▶ TASK STATEMENT: Search the records for the word "checks" and report each line that has it.

INFORMATION SHOWN: Begin

(** X7. In the output of [analyze_sequence], whatever the threshold, a
    result is rated none exactly when it is no deviation; and a result that
    is no deviation has both checks compliant, with no missing tool and no
    missing equipment. *)
Theorem no_deviation_means_compliant `{Externals} (self : SOPComparator)
    (actions : list Action.t) (sop : Sop.t) (results : list Result.t)
    (k : nat) (r : Result.t) :
  analyze_sequence self actions sop = inr results ->
  results !! k = Some r ->
  (Result.severity r = Severity.none <-> Result.is_deviation r = false)
  /\ (Result.is_deviation r = false ->
      ToolCheck.is_compliant (Result.tool_compliance r) = true
      /\ ToolCheck.missing_tools (Result.tool_compliance r) = []
      /\ SafetyCheck.is_compliant (Result.safety_compliance r) = true
      /\ SafetyCheck.missing_equipment (Result.safety_compliance r) = []).
Proof.
  intros E Hr. pose proof E as Hlen.
  apply analyze_from_lookup in Hlen as [Hlen _].
  destruct (lookup_lt_is_Some_2 actions k) as [a Ha].
  { rewrite <- Hlen. now apply lookup_lt_Some in Hr. }
  destruct (analyze_sequence_verdict _ _ _ _ _ _ _ E Ha Hr)
    as (sim & (idx & step & _ & Htool & Hsafety) & Hdev & Hsev & _).
  split.
  - rewrite Hsev, Hdev. apply reported_severity_none_iff.
  - rewrite Hdev. unfold deviation_test.
    rewrite !orb_false_iff, !negb_false_iff. intros [[_ Ht] Hs].
    split; [exact Ht|]. split; [|split; [exact Hs|]].
    + rewrite Htool in *. now apply filter_nil_length.
    + rewrite Hsafety in *. now apply filter_nil_length.
Qed.

Lemma no_deviation_means_compliant_witness :
  exists r,
    Stub.run 0.7 Stub.actions !! 0%nat = Some r
    /\ (Result.severity r = Severity.none <-> Result.is_deviation r = false)
    /\ (Result.is_deviation r = false ->
        ToolCheck.is_compliant (Result.tool_compliance r) = true
        /\ ToolCheck.missing_tools (Result.tool_compliance r) = []
        /\ SafetyCheck.is_compliant (Result.safety_compliance r) = true
        /\ SafetyCheck.missing_equipment (Result.safety_compliance r) = []).
Proof.
  eexists. split; [vm_compute; reflexivity|].
  eapply (@no_deviation_means_compliant Stub.externals (Stub.comparator 0.7)
            Stub.actions Stub.sop (Stub.run 0.7 Stub.actions) 0).
  - vm_compute. reflexivity.
  - vm_compute. reflexivity.
Defined.

(** X8. The verdict on an action depends on that action and its position
    only: two analysed sequences that have the same action at the same
    position have the same result there, whatever the other actions. *)
Theorem verdict_independent `{Externals} (self : SOPComparator)
    (sop : Sop.t) (actions actions' : list Action.t)
    (results results' : list Result.t) (k : nat) (a : Action.t) :
  analyze_sequence self actions sop = inr results ->
  analyze_sequence self actions' sop = inr results' ->
  actions !! k = Some a ->
  actions' !! k = Some a ->
  results !! k = results' !! k.
Proof.
  intros E E' Ha Ha'.
  destruct (analyze_sequence_results_exist _ _ _ _ _ _ E Ha) as [r Hr].
  destruct (analyze_sequence_results_exist _ _ _ _ _ _ E' Ha') as [r' Hr'].
  apply analyze_from_lookup in E as [_ E].
  apply analyze_from_lookup in E' as [_ E'].
  specialize (E k a r Ha Hr). specialize (E' k a r' Ha' Hr').
  rewrite Hr, Hr'. congruence.
Qed.

Lemma verdict_independent_witness :
  Stub.run 0.7 Stub.actions !! 1%nat
  = Stub.run 0.7 [Stub.bare_08; Stub.near_miss] !! 1%nat.
Proof.
  apply (@verdict_independent Stub.externals (Stub.comparator 0.7) Stub.sop
           Stub.actions [Stub.bare_08; Stub.near_miss]
           (Stub.run 0.7 Stub.actions)
           (Stub.run 0.7 [Stub.bare_08; Stub.near_miss]) 1 Stub.near_miss).
  - vm_compute. reflexivity.
  - vm_compute. reflexivity.
  - reflexivity.
  - reflexivity.
Defined.

(** ** Changing the threshold *)

Lemma deviation_test_threshold_mono (similarity threshold value : float)
    (tool_ok safety_ok : bool) :
  (threshold <=? value)%float = true ->
  deviation_test similarity threshold tool_ok safety_ok = true ->
  deviation_test similarity value tool_ok safety_ok = true.
Proof.
  intros Hle. unfold deviation_test.
  destruct (similarity <? threshold)%float eqn:Hlt.
  - now rewrite (ltb_leb_trans _ _ _ Hlt Hle).
  - rewrite !orb_true_iff. intros [[Hf|Ht]|Hs]; [discriminate|tauto|tauto].
Qed.

Lemma analyze_action_set_threshold `{Externals} (self : SOPComparator)
    (value : float) (sop : Sop.t) (i : nat) (a : Action.t) (r : Result.t) :
  analyze_action self sop i a = inr r ->
  exists r',
    analyze_action (set_threshold self value) sop i a = inr r'
    /\ same_but_verdict (threshold self) value r r'.
Proof.
  unfold analyze_action.
  change (find_best_match (set_threshold self value))
    with (find_best_match self).
  intros E. apply bind_inr in E as ([[idx similarity] step] & Ematch & E).
  injection E as <-. rewrite Ematch. cbn.
  eexists. split; [reflexivity|]. unfold same_but_verdict. cbn.
  repeat split. apply deviation_test_threshold_mono.
Qed.

Lemma analyze_from_set_threshold `{Externals} (self : SOPComparator)
    (value : float) (sop : Sop.t) (actions : list Action.t) (i : nat)
    (results : list Result.t) :
  analyze_from self sop i actions = inr results ->
  exists results',
    analyze_from (set_threshold self value) sop i actions = inr results'
    /\ Forall2 (same_but_verdict (threshold self) value) results results'.
Proof.
  revert i results. induction actions as [|a rest IH]; intros i results E.
  - injection E as <-. exists []. split; [reflexivity|constructor].
  - cbn [analyze_from] in E |- *.
    apply bind_inr in E as (r0 & E0 & E).
    apply bind_inr in E as (rs & Ers & E). injection E as <-.
    destruct (analyze_action_set_threshold self value _ _ _ _ E0)
      as (r0' & E0' & Hsame).
    destruct (IH _ _ Ers) as (rs' & Ers' & Hall).
    rewrite E0'. cbn. rewrite Ers'. cbn.
    exists (r0' :: rs'). split; [reflexivity|]. now constructor.
Qed.

(** X9. Assigning another threshold to the comparator, as the command line
    and the dashboard do, changes the verdicts only: the sequence is analysed
    again with the same matched steps, similarity scores and tool and safety
    checks; and when the new threshold is at least the old one, every result
    that was a deviation still is. *)
Theorem raising_threshold_keeps_deviations `{Externals}
    (self : SOPComparator) (value : float) (actions : list Action.t)
    (sop : Sop.t) (results : list Result.t) (k : nat) (r : Result.t) :
  analyze_sequence self actions sop = inr results ->
  results !! k = Some r ->
  exists results' r',
    analyze_sequence (set_threshold self value) actions sop = inr results'
    /\ length results' = length results
    /\ results' !! k = Some r'
    /\ Result.step_number r' = Result.step_number r
    /\ Result.similarity_score r' = Result.similarity_score r
    /\ Result.tool_compliance r' = Result.tool_compliance r
    /\ Result.safety_compliance r' = Result.safety_compliance r
    /\ ((threshold self <=? value)%float = true ->
        Result.is_deviation r = true -> Result.is_deviation r' = true).
Proof.
  intros E Hr.
  destruct (analyze_from_set_threshold self value _ _ _ _ E)
    as (results' & E' & Hall).
  destruct (Forall2_lookup_l _ _ _ _ _ Hall Hr) as (r' & Hr' & Hsame).
  exists results', r'. split; [exact E'|].
  split; [symmetry; now apply Forall2_length in Hall|].
  split; [exact Hr'|].
  destruct Hsame as (_ & ? & _ & ? & ? & ? & ?). repeat split; assumption.
Qed.

Lemma raising_threshold_keeps_deviations_witness :
  exists r,
    Stub.run 0.3 Stub.actions !! 2%nat = Some r
    /\ exists results' r',
         @analyze_sequence Stub.externals
           (@set_threshold Stub.externals (Stub.comparator 0.3) 0.7)
           Stub.actions Stub.sop = inr results'
         /\ length results' = length (Stub.run 0.3 Stub.actions)
         /\ results' !! 2%nat = Some r'
         /\ Result.step_number r' = Result.step_number r
         /\ Result.similarity_score r' = Result.similarity_score r
         /\ Result.tool_compliance r' = Result.tool_compliance r
         /\ Result.safety_compliance r' = Result.safety_compliance r
         /\ ((0.3 <=? 0.7)%float = true ->
             Result.is_deviation r = true -> Result.is_deviation r' = true).
Proof.
  eexists. split; [vm_compute; reflexivity|].
  eapply (@raising_threshold_keeps_deviations Stub.externals
            (Stub.comparator 0.3) 0.7 Stub.actions Stub.sop
            (Stub.run 0.3 Stub.actions) 2).
  - vm_compute. reflexivity.
  - vm_compute. reflexivity.
Defined.

Lemma Forall2_filter_length_le {A : Type} (R : A -> A -> Prop)
    (f : A -> bool) (l l' : list A) :
  Forall2 R l l' ->
  (forall x y, R x y -> f x = true -> f y = true) ->
  (length (List.filter f l) <= length (List.filter f l'))%nat.
Proof.
  intros Hall Himp. induction Hall as [|x y l l' Hxy _ IH]; simpl; [lia|].
  pose proof (Himp x y Hxy) as Hx.
  destruct (f x); simpl.
  - rewrite Hx by reflexivity. simpl. lia.
  - destruct (f y); simpl; lia.
Qed.

(** ** Further properties of the sequence aggregator *)

Lemma filter_length_le {A : Type} (f : A -> bool) (l : list A) :
  (length (List.filter f l) <= length l)%nat.
Proof.
  induction l as [|x l IH]; simpl; [lia|]. destruct (f x); simpl; lia.
Qed.

Lemma filter_length_mono {A : Type} (f g : A -> bool) (l : list A) :
  (forall x, x ∈ l -> f x = true -> g x = true) ->
  (length (List.filter f l) <= length (List.filter g l))%nat.
Proof.
  induction l as [|x l IH]; intros Himp; simpl; [lia|].
  assert (length (List.filter f l) <= length (List.filter g l))%nat as Hl
    by (apply IH; intros y Hy; apply Himp; now apply list_elem_of_further).
  pose proof (Himp x (list_elem_of_here _ _)) as Hx.
  destruct (f x); simpl.
  - rewrite Hx by reflexivity. simpl. lia.
  - destruct (g x); simpl; lia.
Qed.

Lemma filter_exclusive_length {A : Type} (f g : A -> bool) (l : list A) :
  (forall x, f x = true -> g x = false) ->
  (length (List.filter f l) + length (List.filter g l) <= length l)%nat.
Proof.
  intros Hex. induction l as [|x l IH]; simpl; [lia|].
  pose proof (Hex x) as Hx.
  destruct (f x); simpl; [rewrite Hx by reflexivity|destruct (g x)];
    simpl; lia.
Qed.

Lemma filter_length_Permutation {A : Type} (f : A -> bool) (l l' : list A) :
  l ≡ₚ l' -> length (List.filter f l) = length (List.filter f l').
Proof.
  induction 1 as [|x l l' _ IH|x y l|l l' l'' _ IH _ IH']; simpl.
  - reflexivity.
  - destruct (f x); simpl; now rewrite IH.
  - destruct (f x), (f y); reflexivity.
  - now rewrite IH.
Qed.

Lemma filter_length_0_iff {A : Type} (f : A -> bool) (l : list A) :
  length (List.filter f l) = 0%nat <-> forall x, x ∈ l -> f x = false.
Proof. rewrite <- filter_length_0. symmetry. apply Nat.eqb_eq. Qed.

Lemma filter_length_pos_iff {A : Type} (f : A -> bool) (l : list A) :
  (0 < length (List.filter f l))%nat <-> exists x, x ∈ l /\ f x = true.
Proof.
  split.
  - destruct (List.filter f l) as [|x rest] eqn:Hf; simpl; [lia|].
    intros _. exists x. apply elem_of_List_filter. rewrite Hf.
    apply list_elem_of_here.
  - intros (x & Hx & Hfx).
    assert (x ∈ List.filter f l) as Hin by now apply elem_of_List_filter.
    destruct (List.filter f l); [now apply elem_of_nil in Hin|simpl; lia].
Qed.

(** Every field that [generate_summary] counts, for any list of results. *)
Lemma generate_summary_counts (results : list Result.t) :
  exists s,
    generate_summary results = inr s
    /\ Summary.total_frames_analyzed s = length results
    /\ Summary.total_deviations s
       = length (List.filter Result.is_deviation results)
    /\ Summary.high_severity_count s
       = length (List.filter
                   (fun r => Result.is_deviation r
                             && has_severity Severity.high r) results)
    /\ Summary.medium_severity_count s
       = length (List.filter
                   (fun r => Result.is_deviation r
                             && has_severity Severity.medium r) results)
    /\ Summary.tool_violations s
       = length (List.filter tool_violation results)
    /\ Summary.safety_violations s
       = length (List.filter safety_violation results)
    /\ Summary.deviation_timestamps s
       = Result.timestamp <$> List.filter Result.is_deviation results
    /\ Summary.compliance_rate s
       = (if (0 <? length results)%nat
          then rounded_compliance_rate (length results)
                 (length (List.filter Result.is_deviation results))
          else 0%float).
Proof.
  unfold generate_summary. rewrite !filter_andb.
  destruct results as [|r0 rest].
  - eexists. split; [reflexivity|]. cbn. repeat split.
  - set (results := r0 :: rest).
    assert ((0 <? length results)%nat = true) as -> by reflexivity.
    unfold float_truediv, int_truediv.
    assert ((Z.of_nat (length results) =? 0) = false) as ->
      by (apply Z.eqb_neq; simpl; lia).
    eexists. split; [reflexivity|]. cbn [Summary.total_frames_analyzed
      Summary.total_deviations Summary.high_severity_count
      Summary.medium_severity_count Summary.compliance_rate
      Summary.tool_violations Summary.safety_violations
      Summary.deviation_timestamps].
    repeat split.
Qed.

INFORMATION SHOWN: End

▶ REPLY:
    is no deviation has both checks compliant, with no missing tool and no
    checks; and when the new threshold is at least the old one, every result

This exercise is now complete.